* [Your assignment]
Copy out every line of the data exactly.

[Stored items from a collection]
▶

(** The buffer has been used up (whatever the pointers are): [r] is what
    the file still holds. *)
Record Drained (data : list byte) (c : Cursor) (r : list byte) : Prop :=
  mkDrained {
  dr_done  : m_done c = false;
  dr_data  : f_data (m_file c) = data;
  dr_fails : f_fails (m_file c) = false;
  dr_end   : m_fileOffsetEnd c = Z.of_nat (f_pos (m_file c));
  dr_fpos  : (f_pos (m_file c) <= length data)%nat;
  dr_rest  : r = unread c
}.

(** End of file has been seen. *)
Record Finished (data : list byte) (c : Cursor) : Prop := mkFinished {
  fin_done : m_done c = true;
  fin_end  : m_fileOffsetEnd c = Z.of_nat (length data)
}.

(** The state between two steps of the key-grouped scanner: a byte is
    buffered at the position, or the end of file has been seen. *)
Definition Ready (cfg : Config) (data : list byte) (c : Cursor)
  (r : list byte) : Prop :=
  (Live cfg data c r /\ m_pos c < m_bufferEnd c) \/
  (r = [] /\ Finished data c).

(** *** Lines *)

Definition is_nl (c : byte) : bool := Byte.eqb c ROW_DELIMITER.

(** What [SkipLine] leaves: the bytes after the first row delimiter. *)
Fixpoint skip_line (r : list byte) : list byte :=
  match r with
  | [] => []
  | c :: r' => if is_nl c then r' else skip_line r'
  end.

(** The invocations of the emitter by [BuildFromLines] from the bytes [r]
    at offset [at_], for a line begun at [start], and the final values of
    [lines] and [offset]. *)
Fixpoint lines_scan (r : list byte) (start at_ lines : Z)
  : list (Z * SequenceDescriptor) * (Z * Z) :=
  match r with
  | [] => ([], (lines, start))
  | c :: r' =>
      if is_nl c then
        let '(l, fin) := lines_scan r' (at_ + 1) (at_ + 1) (lines + 1) in
        ((lines, mkSD 0 0 start (at_ + 1 - start) 1) :: l, fin)
      else lines_scan r' start (at_ + 1) lines
  end.

(** *** Keys *)

Inductive key_scan : Type :=
| KeyStop (found : bool) (id : Z) (k : key) (rest : list byte)
| KeyEof (found : bool) (id : Z) (k : key).

(** The character loop of [TryGetSequenceId] on the bytes ahead. *)
Fixpoint scan_key (numeric : bool) (r : list byte) (found : bool) (id : Z)
  (k : key) : key_scan :=
  match r with
  | [] => KeyEof found id k
  | ch :: r' =>
      if numeric then
        if negb (isdigit ch) then KeyStop found id k r
        else scan_key numeric r' true
               ((id * 10 + (char_code ch - 48)) mod 2 ^ 64) k
      else
        if isspace ch then KeyStop found id k r
        else scan_key numeric r' true id (k ++ [ch])
  end.

(** How [TryGetSequenceId] leaves after the character loop: the result, the
    out-parameter, the bytes left, and the registry. *)
Definition finish_key (numeric : bool) (ks : key_scan) (reg : StringToIdMap)
  : bool * Z * list byte * StringToIdMap :=
  match ks with
  | KeyStop found id k rest =>
      if negb numeric && found then
        (found, fst (intern k reg), rest, snd (intern k reg))
      else (found, id, rest, reg)
  | KeyEof _ id _ => (false, id, [], reg)
  end.

(** [TryGetSequenceId] on the bytes ahead. *)
Definition resolve_key (numeric : bool) (r : list byte) (reg : StringToIdMap)
  : bool * Z * list byte * StringToIdMap :=
  finish_key numeric (scan_key numeric r false 0 []) reg.

(** *** Emission *)

(** The effect of [AddSequenceIfIncluded]. *)
Definition emit (cfg : Config) (sequenceId : Z) (sd : SequenceDescriptor)
  (w : World) : World :=
  let w1 := log_call sequenceId sd w in
  let k := if m_numericSequenceId cfg then to_string (sequenceKey cfg)
           else lookup (sequenceKey cfg) (registry (corpus w1)) in
  if IsIncluded (corpus w1) k then
    set_index (AddSequence (with_key (fst (intern k (registry (corpus w1))))
                                     sd) (m_index w1))
              (set_registry (snd (intern k (registry (corpus w1)))) w1)
  else w1.

Definition emit_all (cfg : Config) (l : list (Z * SequenceDescriptor))
  (w : World) : World :=
  fold_left (fun w x => emit cfg (fst x) (snd x) w) l w.

(** The key-grouped loop of [Build] on the bytes ahead [r] of a file of [n]
    bytes; [steps] bounds the number of lines. *)
Fixpoint key_groups (cfg : Config) (n : Z) (steps : nat) (r : list byte)
  (sd : SequenceDescriptor) (currentKey : Z) (w : World)
  : SequenceDescriptor * Z * World :=
  match steps with
  | O => (sd, currentKey, w)
  | S steps' =>
      match r with
      | [] => (sd, currentKey, w)
      | _ :: _ =>
          let r1 := skip_line r in
          let offset := n - Z.of_nat (length r1) in
          let sd1 := add_sample sd in
          match r1 with
          | [] => (sd1, currentKey, w)
          | _ :: _ =>
              let '(found, id, r2, reg) :=
                resolve_key (m_numericSequenceId cfg) r1
                            (registry (corpus w)) in
              let w1 := set_registry reg w in
              if found && negb (id =? currentKey) then
                key_groups cfg n steps' r2 (sd_at offset) id
                  (emit cfg currentKey
                     (set_byteSize (offset - m_fileOffsetBytes sd1) sd1) w1)
              else key_groups cfg n steps' r2 sd1 currentKey w1
          end
      end
  end.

◀

* [Solution for this problem]
(** The buffer has been used up (whatever the pointers are): [r] is what
    the file still holds. *)
Record Drained (data : list byte) (c : Cursor) (r : list byte) : Prop :=
  mkDrained {
  dr_done  : m_done c = false;
  dr_data  : f_data (m_file c) = data;
  dr_fails : f_fails (m_file c) = false;
  dr_end   : m_fileOffsetEnd c = Z.of_nat (f_pos (m_file c));
  dr_fpos  : (f_pos (m_file c) <= length data)%nat;
  dr_rest  : r = unread c
}.

(** End of file has been seen. *)
Record Finished (data : list byte) (c : Cursor) : Prop := mkFinished {
  fin_done : m_done c = true;
  fin_end  : m_fileOffsetEnd c = Z.of_nat (length data)
}.

(** The state between two steps of the key-grouped scanner: a byte is
    buffered at the position, or the end of file has been seen. *)
Definition Ready (cfg : Config) (data : list byte) (c : Cursor)
  (r : list byte) : Prop :=
  (Live cfg data c r /\ m_pos c < m_bufferEnd c) \/
  (r = [] /\ Finished data c).

(** *** Lines *)

Definition is_nl (c : byte) : bool := Byte.eqb c ROW_DELIMITER.

(** What [SkipLine] leaves: the bytes after the first row delimiter. *)
Fixpoint skip_line (r : list byte) : list byte :=
  match r with
  | [] => []
  | c :: r' => if is_nl c then r' else skip_line r'
  end.

(** The invocations of the emitter by [BuildFromLines] from the bytes [r]
    at offset [at_], for a line begun at [start], and the final values of
    [lines] and [offset]. *)
Fixpoint lines_scan (r : list byte) (start at_ lines : Z)
  : list (Z * SequenceDescriptor) * (Z * Z) :=
  match r with
  | [] => ([], (lines, start))
  | c :: r' =>
      if is_nl c then
        let '(l, fin) := lines_scan r' (at_ + 1) (at_ + 1) (lines + 1) in
        ((lines, mkSD 0 0 start (at_ + 1 - start) 1) :: l, fin)
      else lines_scan r' start (at_ + 1) lines
  end.

(** *** Keys *)

Inductive key_scan : Type :=
| KeyStop (found : bool) (id : Z) (k : key) (rest : list byte)
| KeyEof (found : bool) (id : Z) (k : key).

(** The character loop of [TryGetSequenceId] on the bytes ahead. *)
Fixpoint scan_key (numeric : bool) (r : list byte) (found : bool) (id : Z)
  (k : key) : key_scan :=
  match r with
  | [] => KeyEof found id k
  | ch :: r' =>
      if numeric then
        if negb (isdigit ch) then KeyStop found id k r
        else scan_key numeric r' true
               ((id * 10 + (char_code ch - 48)) mod 2 ^ 64) k
      else
        if isspace ch then KeyStop found id k r
        else scan_key numeric r' true id (k ++ [ch])
  end.

(** How [TryGetSequenceId] leaves after the character loop: the result, the
    out-parameter, the bytes left, and the registry. *)
Definition finish_key (numeric : bool) (ks : key_scan) (reg : StringToIdMap)
  : bool * Z * list byte * StringToIdMap :=
  match ks with
  | KeyStop found id k rest =>
      if negb numeric && found then
        (found, fst (intern k reg), rest, snd (intern k reg))
      else (found, id, rest, reg)
  | KeyEof _ id _ => (false, id, [], reg)
  end.

(** [TryGetSequenceId] on the bytes ahead. *)
Definition resolve_key (numeric : bool) (r : list byte) (reg : StringToIdMap)
  : bool * Z * list byte * StringToIdMap :=
  finish_key numeric (scan_key numeric r false 0 []) reg.

(** *** Emission *)

(** The effect of [AddSequenceIfIncluded]. *)
Definition emit (cfg : Config) (sequenceId : Z) (sd : SequenceDescriptor)
  (w : World) : World :=
  let w1 := log_call sequenceId sd w in
  let k := if m_numericSequenceId cfg then to_string (sequenceKey cfg)
           else lookup (sequenceKey cfg) (registry (corpus w1)) in
  if IsIncluded (corpus w1) k then
    set_index (AddSequence (with_key (fst (intern k (registry (corpus w1))))
                                     sd) (m_index w1))
              (set_registry (snd (intern k (registry (corpus w1)))) w1)
  else w1.

Definition emit_all (cfg : Config) (l : list (Z * SequenceDescriptor))
  (w : World) : World :=
  fold_left (fun w x => emit cfg (fst x) (snd x) w) l w.

(** The key-grouped loop of [Build] on the bytes ahead [r] of a file of [n]
    bytes; [steps] bounds the number of lines. *)
Fixpoint key_groups (cfg : Config) (n : Z) (steps : nat) (r : list byte)
  (sd : SequenceDescriptor) (currentKey : Z) (w : World)
  : SequenceDescriptor * Z * World :=
  match steps with
  | O => (sd, currentKey, w)
  | S steps' =>
      match r with
      | [] => (sd, currentKey, w)
      | _ :: _ =>
          let r1 := skip_line r in
          let offset := n - Z.of_nat (length r1) in
          let sd1 := add_sample sd in
          match r1 with
          | [] => (sd1, currentKey, w)
          | _ :: _ =>
              let '(found, id, r2, reg) :=
                resolve_key (m_numericSequenceId cfg) r1
                            (registry (corpus w)) in
              let w1 := set_registry reg w in
              if found && negb (id =? currentKey) then
                key_groups cfg n steps' r2 (sd_at offset) id
                  (emit cfg currentKey
                     (set_byteSize (offset - m_fileOffsetBytes sd1) sd1) w1)
              else key_groups cfg n steps' r2 sd1 currentKey w1
          end
      end
  end.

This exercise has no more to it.